• [Extracted entries]:
########

(** ** register, login, me (routes/auth.py lines 36-103) *)

Definition legacy_register (db : LDb) (data : JVal) (salt : string) (now : Z) : LResp * LDb :=
  match py_all_in ["email"; "username"; "password"] data with
  | None => (LServerError, db)
  | Some false => (LError 400 "Missing required fields", db)
  | Some true =>
    match py_getitem "email" data with
    | Some (JStr e) =>
      if negb (email_valid e) then (LError 400 "Invalid email address", db) else
      let e' := py_lower e in
      if exists_row (λ kv, kv.2.(lu_email) = e') db.(l_users)
      then (LError 400 "Email already registered", db) else
      match py_getitem "username" data with
      | Some (JStr un) =>
        if exists_row (λ kv, kv.2.(lu_username) = un) db.(l_users)
        then (LError 400 "Username already taken", db) else
        match py_getitem "password" data with
        | Some (JStr pw) =>
          let uid := db.(l_next_user) in
          (LToken 201 (legacy_token uid now) uid,
           mkLDb (<[uid := mkLUser e' un (gen_hash salt pw)]> db.(l_users)) db.(l_meetings)
                 (uid + 1) db.(l_next_meeting))
        | _ => (LServerError, db)
        end
      | _ => (LServerError, db)
      end
    | _ => (LServerError, db)
    end
  end.

(** [user.check_password(pw)]: werkzeug raises on a non-string. *)
Definition legacy_check (u : LUser) (pw : JVal) : option bool :=
  match pw with JStr p => Some (check_hash u.(lu_hash) p) | _ => None end.

Definition legacy_login (db : LDb) (data : JVal) (now : Z) : LResp :=
  match py_all_in ["email"; "password"] data with
  | None => LServerError
  | Some false => LError 400 "Missing required fields"
  | Some true =>
    match py_getitem "email" data ≫= lower_of with
    | None => LServerError
    | Some e' =>
      match first_row (λ kv, kv.2.(lu_email) = e') db.(l_users) with
      | None => LError 401 "Invalid email or password"
      | Some (uid, u) =>
        match py_getitem "password" data ≫= legacy_check u with
        | None => LServerError
        | Some false => LError 401 "Invalid email or password"
        | Some true => LToken 200 (legacy_token uid now) uid
        end
      end
    end
  end.

(** [get_current_user] under the decorator. *)
Definition legacy_me (db : LDb) (hdr : option string) (now : Z) : LResp :=
  match legacy_token_required db hdr now with
  | inl r => r
  | inr uid => LUserDict uid
  end.

(** ** The meeting routes (routes/meetings.py lines 8-56) *)

(** [create_meeting]: [Meeting(title=..., host_id=...)] with the code
    the model generates and [is_active] True. *)
Definition legacy_create (db : LDb) (uid : Z) (data : JVal) (code : string) (now : Z) : LResp * LDb :=
  match py_in "title" data with
  | None => (LServerError, db)
  | Some false => (LError 400 "Meeting title is required", db)
  | Some true =>
    match py_getitem "title" data with
    | Some t =>
      let mid := db.(l_next_meeting) in
      (LMeetingDict 201 mid,
       mkLDb db.(l_users) (<[mid := mkLMeeting code t uid true now]> db.(l_meetings))
             db.(l_next_user) (mid + 1))
    | None => (LServerError, db)
    end
  end.

(** [join_meeting]: a read; nothing is written. *)
Definition legacy_join (db : LDb) (code : string) : LResp :=
  match first_row (λ kv, kv.2.(lm_code) = code ∧ kv.2.(lm_is_active) = true) db.(l_meetings) with
  | None => LError 404 "Meeting not found or inactive"
  | Some (mid, _) => LMeetingDict 200 mid
  end.

Definition deactivate (m : LMeeting) : LMeeting :=
  mkLMeeting m.(lm_code) m.(lm_title) m.(lm_host_id) false m.(lm_created_at).

Definition legacy_end (db : LDb) (uid : Z) (code : string) : LResp * LDb :=
  match first_row (λ kv, kv.2.(lm_code) = code ∧ kv.2.(lm_host_id) = uid) db.(l_meetings) with
  | None => (LError 404 "Meeting not found", db)
  | Some (mid, m) =>
    if negb m.(lm_is_active) then (LError 400 "Meeting already ended", db) else
    (LMeetingDict 200 mid,
     mkLDb db.(l_users) (<[mid := deactivate m]> db.(l_meetings)) db.(l_next_user) db.(l_next_meeting))
  end.

(** [order_by(Meeting.created_at.desc())]. *)
Definition lnewer (a b : Z * LMeeting) : Prop := b.2.(lm_created_at) ≤ a.2.(lm_created_at).

#[export] Instance lnewer_dec a b : Decision (lnewer a b).
Proof. unfold lnewer. apply _. Defined.

(** [filter_by(host_id=...).order_by(created_at.desc()).all()]: the
    host's meetings, newest first. *)
Definition legacy_list (db : LDb) (uid : Z) : LResp :=
  LMeetingList ((merge_sort lnewer
                  (map_to_list (filter (λ kv : Z * LMeeting, kv.2.(lm_host_id) = uid) db.(l_meetings)))).*1).

(** ** The requests and the server *)

Inductive LRequest :=
  | LRegister (data : JVal) | LLogin (data : JVal) | LMe (hdr : option string)
  | LCreate (hdr : option string) (data : JVal) | LJoin (hdr : option string) (code : string)
  | LEnd (hdr : option string) (code : string) | LList (hdr : option string).

(** A meeting route behind the decorator. *)
Definition guarded (db : LDb) (hdr : option string) (now : Z) (f : Z → LResp * LDb) : LResp * LDb :=
  match legacy_token_required db hdr now with
  | inl r => (r, db)
  | inr uid => f uid
  end.

(** One request, with the clock, the password salt and the meeting code
    the models would generate. *)
Definition legacy_handle (db : LDb) (req : LRequest) (now : Z) (salt code : string) : LResp * LDb :=
  match req with
  | LRegister data => legacy_register db data salt now
  | LLogin data => (legacy_login db data now, db)
  | LMe hdr => (legacy_me db hdr now, db)
  | LCreate hdr data => guarded db hdr now (λ uid, legacy_create db uid data code now)
  | LJoin hdr c => guarded db hdr now (λ _, (legacy_join db c, db))
  | LEnd hdr c => guarded db hdr now (λ uid, legacy_end db uid c)
  | LList hdr => guarded db hdr now (λ uid, (legacy_list db uid, db))
  end.

Inductive lstep : LDb → LDb → Prop :=
  | lstep_req db req now salt code : lstep db (legacy_handle db req now salt code).2.

Definition lreachable : LDb → LDb → Prop := rtc lstep.

End legacy.

(** ** The invariant of the tables *)

(** Emails are stored lower-cased and are unique, usernames are unique,
    the id sequences are ahead of the rows, and every meeting's host is
    a user. *)
Record legacy_inv (db : LDb) : Prop := {
  li_lower i u : db.(l_users) !! i = Some u → py_lower u.(lu_email) = u.(lu_email);
  li_email_unique i j ui uj : db.(l_users) !! i = Some ui → db.(l_users) !! j = Some uj →
    ui.(lu_email) = uj.(lu_email) → i = j;
  li_name_unique i j ui uj : db.(l_users) !! i = Some ui → db.(l_users) !! j = Some uj →
    ui.(lu_username) = uj.(lu_username) → i = j;
  li_user_fresh i : db.(l_next_user) <= i → db.(l_users) !! i = None;
  li_meeting_fresh i : db.(l_next_meeting) <= i → db.(l_meetings) !! i = None;
  li_hosts i m : db.(l_meetings) !! i = Some m → is_Some (db.(l_users) !! m.(lm_host_id))
}.

(** A meeting row [m'] is a later version of [m]: same code, title and
    host, and active only if [m] was. *)
Definition lm_follows (m m' : LMeeting) : Prop :=
  m'.(lm_code) = m.(lm_code) ∧ m'.(lm_title) = m.(lm_title) ∧ m'.(lm_host_id) = m.(lm_host_id) ∧
  (m'.(lm_is_active) = true → m.(lm_is_active) = true).

(** ** Lemmas *)

Lemma legacy_inv_empty n k : legacy_inv (mkLDb ∅ ∅ n k).
Proof. split; simpl; intros *; rewrite ?lookup_empty; done. Qed.

Section legacy_props.
Context `{Hasher} `{Jwt}.
Variable email_valid : string → bool.

(** A user added by [register]: the new row's email and username are
    not held by another row. *)
Lemma legacy_inv_add_user db u :
  legacy_inv db → py_lower u.(lu_email) = u.(lu_email) →
  (∀ k v, db.(l_users) !! k = Some v → v.(lu_email) ≠ u.(lu_email)) →
  (∀ k v, db.(l_users) !! k = Some v → v.(lu_username) ≠ u.(lu_username)) →
  legacy_inv (mkLDb (<[db.(l_next_user) := u]> db.(l_users)) db.(l_meetings)
                    (db.(l_next_user) + 1) db.(l_next_meeting)).
Proof.
  intros [Hl He Hn Hu Hm Hh] Hlu Hfe Hfn. split; simpl.
  - intros i v. rewrite lookup_insert_Some. intros [[_ <-]|[_ Hi]]; eauto.
  - intros i j ui uj. rewrite !lookup_insert_Some.
    intros [[<- <-]|[Hi Hi']] [[<- <-]|[Hj Hj']] E; eauto;
      [exfalso; by eapply (Hfe j)|exfalso; by eapply (Hfe i)].
  - intros i j ui uj. rewrite !lookup_insert_Some.
    intros [[<- <-]|[Hi Hi']] [[<- <-]|[Hj Hj']] E; eauto;
      [exfalso; by eapply (Hfn j)|exfalso; by eapply (Hfn i)].
  - intros i Hi. rewrite lookup_insert_ne by lia. apply Hu. lia.
  - done.
  - intros i m Hi. apply lookup_insert_is_Some'. right. eauto.
Qed.

Lemma legacy_register_inv db data salt now :
  legacy_inv db → legacy_inv (legacy_register email_valid db data salt now).2.
Proof.
  intros Hinv. unfold legacy_register.
  repeat case_match; simpl; try done. apply legacy_inv_add_user; simpl; [done|apply py_lower_idem| |].
  all: intros k v Hk E; match goal with Hf : exists_row _ _ = false |- _ =>
    apply (proj1 (exists_row_false _ _) Hf k v Hk); simpl in *; congruence end.
Qed.

(** The decorator only answers ids of existing users. *)
Lemma legacy_token_user db hdr now uid :
  legacy_token_required db hdr now = inr uid → is_Some (db.(l_users) !! uid).
Proof.
  unfold legacy_token_required, legacy_check_token.
  intros Ht. repeat case_match; simplify_eq; try done.
  match goal with Hb : bool_decide _ = true |- _ => by apply bool_decide_eq_true in Hb end.
Qed.

Lemma legacy_create_inv db uid data code now :
  legacy_inv db → is_Some (db.(l_users) !! uid) → legacy_inv (legacy_create db uid data code now).2.
Proof.
  intros [Hl He Hn Hu Hm Hh] Huid. unfold legacy_create.
  repeat case_match; simpl; try by split. split; simpl; try done.
  - intros i Hi. rewrite lookup_insert_ne by lia. apply Hm. lia.
  - intros i m. rewrite lookup_insert_Some. intros [[_ <-]|[_ Hi]]; eauto.
Qed.

Lemma legacy_end_inv db uid code :
  legacy_inv db → legacy_inv (legacy_end db uid code).2.
Proof.
  intros [Hl He Hn Hu Hm Hh]. unfold legacy_end.
  repeat case_match; simpl; try by split. split; simpl; try done.
  all: match goal with Hf : first_row _ _ = Some _ |- _ => apply first_row_Some in Hf as [Hk _] end.
  - intros i Hi. rewrite lookup_insert_ne; [by apply Hm|]. intros ->. by rewrite Hm in Hk.
  - intros i m'. rewrite lookup_insert_Some. intros [[<- <-]|[_ Hi]]; simpl; eauto.
Qed.

Lemma legacy_handle_inv db req now salt code :
  legacy_inv db → legacy_inv (legacy_handle email_valid db req now salt code).2.
Proof.
  intros Hinv. destruct req; simpl; try done; [by apply legacy_register_inv|..];
    unfold guarded; destruct (legacy_token_required db hdr now) as [r|uid] eqn:E; try done;
    [apply legacy_create_inv; [done|by eapply legacy_token_user]|apply legacy_end_inv, Hinv].
Qed.

(** C30: the tables of the legacy service stay consistent.  From a
    consistent state, every sequence of requests keeps the emails
    lower-cased and unique, the usernames unique, the id sequences ahead
    of the rows, and the host of every meeting an existing user. *)
Theorem legacy_inv_reachable db db' :
  legacy_inv db → lreachable email_valid db db' → legacy_inv db'.
Proof.
  intros Hinv Hr. induction Hr as [db|db1 db2 db3 Hs _ IH]; [done|].
  apply IH. destruct Hs. by apply legacy_handle_inv.
Qed.

Lemma py_all_in_cons k ks data :
  py_all_in (k :: ks) data = Some true ↔ py_in k data = Some true ∧ py_all_in ks data = Some true.
Proof. simpl. destruct (py_in k data) as [[]|]; naive_solver. Qed.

########

• [Directions]: In the entries above, count every line containing the word "then". Write only the total.

• [Expected output]: 4